No, there is a wide variation in severity. In milder cases, a handful of symptoms inexplicably come and go for months. In more severe cases, like Chimére Smith's, it becomes impossible to work. Smith, 38, a middle-school English teacher in Baltimore, has had COVID symptoms since March, including severe stomach problems and headaches, and has been to the emergency room a dozen times. Once highly verbal, she struggles with a chronic mental fog that makes it difficult for her to remember words or speak in complex sentences. "Who in the world would want to live like this?" Smith said. "I wanted to jump out of my own body." Hannah Wei, 30, an Ottawa-based product designer, gradually overcame her neurological symptoms but not the scarred lungs that have diminished her ability to exercise or even walk up a flight of stairs. "Will I be living with this lasting damage?" she asked. "Or will it eventually go away? I don't have the answers, and no one can tell me."
Sick, but never diagnosed
Many COVID long-haulers complain that they were denied tests early on in the pandemic because of shortages in diagnostic swabs and restrictions placed on who was eligible for scarce tests. Boston resident Lauren Nichols, 32, got sick in March but was denied a test by her doctor, who said at her age she was in no danger.
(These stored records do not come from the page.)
(** * Entity-Component-System: a shallow embedding of the storage engine

    The development follows the C++ sources of the ECS library:
    [PrimitiveTypes.h] (fixed-width integers, FNV-1a [HashString]),
    [ECS/Common.h] (constants and the versioned entity identifier),
    [ECS/Pool.h] (the paged sparse set), [ECS/Entity.h], [ECS/System.h]
    and [ECS/Registry.h], [ECS/Registry.cpp].

    Machine integers are values of [Z] with the wrap-around written out;
    [std::vector] is a [list] indexed through [Z.to_nat]; [std::unordered_map]
    is a [gmap]; [std::set<Entity>] is the list of its elements in the order
    of [Entity::operator<].  A C++ operation that can leave the defined
    behaviour of the language (an index outside a vector, a null page, a
    failed [assert], a [std::out_of_range] thrown by [std::bitset]) returns
    an [outcome]. *)

From Stdlib Require Import ZArith Lia String Ascii.
From stdpp Require Import base numbers option list sorting gmap.

Local Open Scope Z_scope.

(** ** Outcomes of C++ operations *)

Inductive fault : Set :=
  | assertion_failed      (* assert(...) evaluated to false: abort *)
  | undefined_behaviour   (* out-of-range operator[], null page, pop_back on empty *)
  | out_of_range.         (* std::out_of_range thrown by std::bitset *)

Inductive outcome (A : Type) : Type :=
  | Done (a : A)
  | Fault (f : fault).
Arguments Done {A} a.
Arguments Fault {A} f.

#[global] Instance outcome_ret : MRet outcome := @Done.
#[global] Instance outcome_bind : MBind outcome :=
  fun A B k m => match m with Done a => k a | Fault f => Fault f end.

Definition is_Done {A} (m : outcome A) : bool :=
  match m with Done _ => true | Fault _ => false end.

(** ** PrimitiveTypes.h *)

Definition to_u32 (z : Z) : Z := z mod 2 ^ 32.
Definition to_u8 (z : Z) : Z := z mod 2 ^ 8.
(* conversion to [int] (two's complement, 32 bits) *)
Definition to_int (z : Z) : Z := (z + 2 ^ 31) mod 2 ^ 32 - 2 ^ 31.
(** * Announcements endpoints of the High School Management System API

    A shallow embedding of [src/backend/routers/announcements.py] and a
    verification of its contract.

    The router is a thin layer over two MongoDB collections.  The embedding
    keeps that shape: documents are finite maps from field names to BSON
    values, a collection is the list of its documents in natural order, and
    the five endpoints are programs in a small state-and-exception monad
    whose state is the database together with the log of the operations
    issued on the announcements collection. *)

From Stdlib Require Import ZArith NArith Ascii String.
From stdpp Require Import gmap strings sorting list.

Local Open Scope string_scope.
Local Open Scope list_scope.

(** ** Python strings

    Strings are byte strings (UTF-8).  Byte-wise lexicographic order
    coincides with code-point order, so [String.leb] is both Python's and
    MongoDB's (simple collation) string comparison. *)

Module Str.

(** [s.replace(old, new)] for a one-character pattern [old]. *)
Fixpoint replace (old : ascii) (new s : string) : string :=
  match s with
  | "" => ""
  | String c s' =>
      if Ascii.eqb c old then new +:+ replace old new s'
      else String c (replace old new s')
  end.

(** Truth value of a [str]: only the empty string is falsy. *)
Definition truthy (s : string) : bool :=
  match s with "" => false | _ => true end.

(** Truth value of an [Optional[str]]: [None] and [""] are falsy. *)
Definition truthy_opt (o : option string) : bool :=
  match o with Some s => truthy s | None => false end.

End Str.

(** ** bson.ObjectId *)

Module Bson.

(** Value of a hexadecimal digit, upper or lower case. *)
Definition hex_digit (c : ascii) : option N :=
  let n := N_of_ascii c in
  if (48 <=? n)%N && (n <=? 57)%N then Some (n - 48)%N
  else if (97 <=? n)%N && (n <=? 102)%N then Some (n - 87)%N
  else if (65 <=? n)%N && (n <=? 70)%N then Some (n - 55)%N
  else None.

(** [bytes.fromhex]: pairs of hexadecimal digits, ASCII white space being
    skipped between pairs; [None] stands for [ValueError]. *)
Fixpoint fromhex (s : string) : option string :=
  match s with
  | "" => Some ""
  | String c s' =>
      if Ascii.is_space c then fromhex s'
      else
        match hex_digit c, s' with
        | Some hi, String d s'' =>
            match hex_digit d with
            | Some lo => String (ascii_of_N (16 * hi + lo)) <$> fromhex s''
            | None => None
            end
        | _, _ => None
        end
  end.

Definition hex_char (n : N) : ascii :=
  if (n <? 10)%N then ascii_of_N (48 + n) else ascii_of_N (87 + n).

(** [binascii.hexlify]: two lower-case digits per byte. *)
Fixpoint hexlify (b : string) : string :=
  match b with
  | "" => ""
  | String c b' =>
      String (hex_char (N_of_ascii c / 16))
        (String (hex_char (N_of_ascii c mod 16)) (hexlify b'))
  end.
She finally tested positive, and has suffered a debilitating array of symptoms consistent with those experienced by other long-haulers, including nausea, brain fog, insomnia, and shortness of breath. Complicating matters, said neuroscientist David Putrino, two-thirds of the 1,400 patients he studied did not test positive for COVID antibodies. Some, like Nichols, tested negative for antibodies even after testing positive for the virus itself. That can make it difficult for the afflicted to prove they have COVID and get paid time off from work or qualify for disability benefits. "Just because you're negative for antibodies," Putrino said, "doesn't mean you didn't have COVID-19."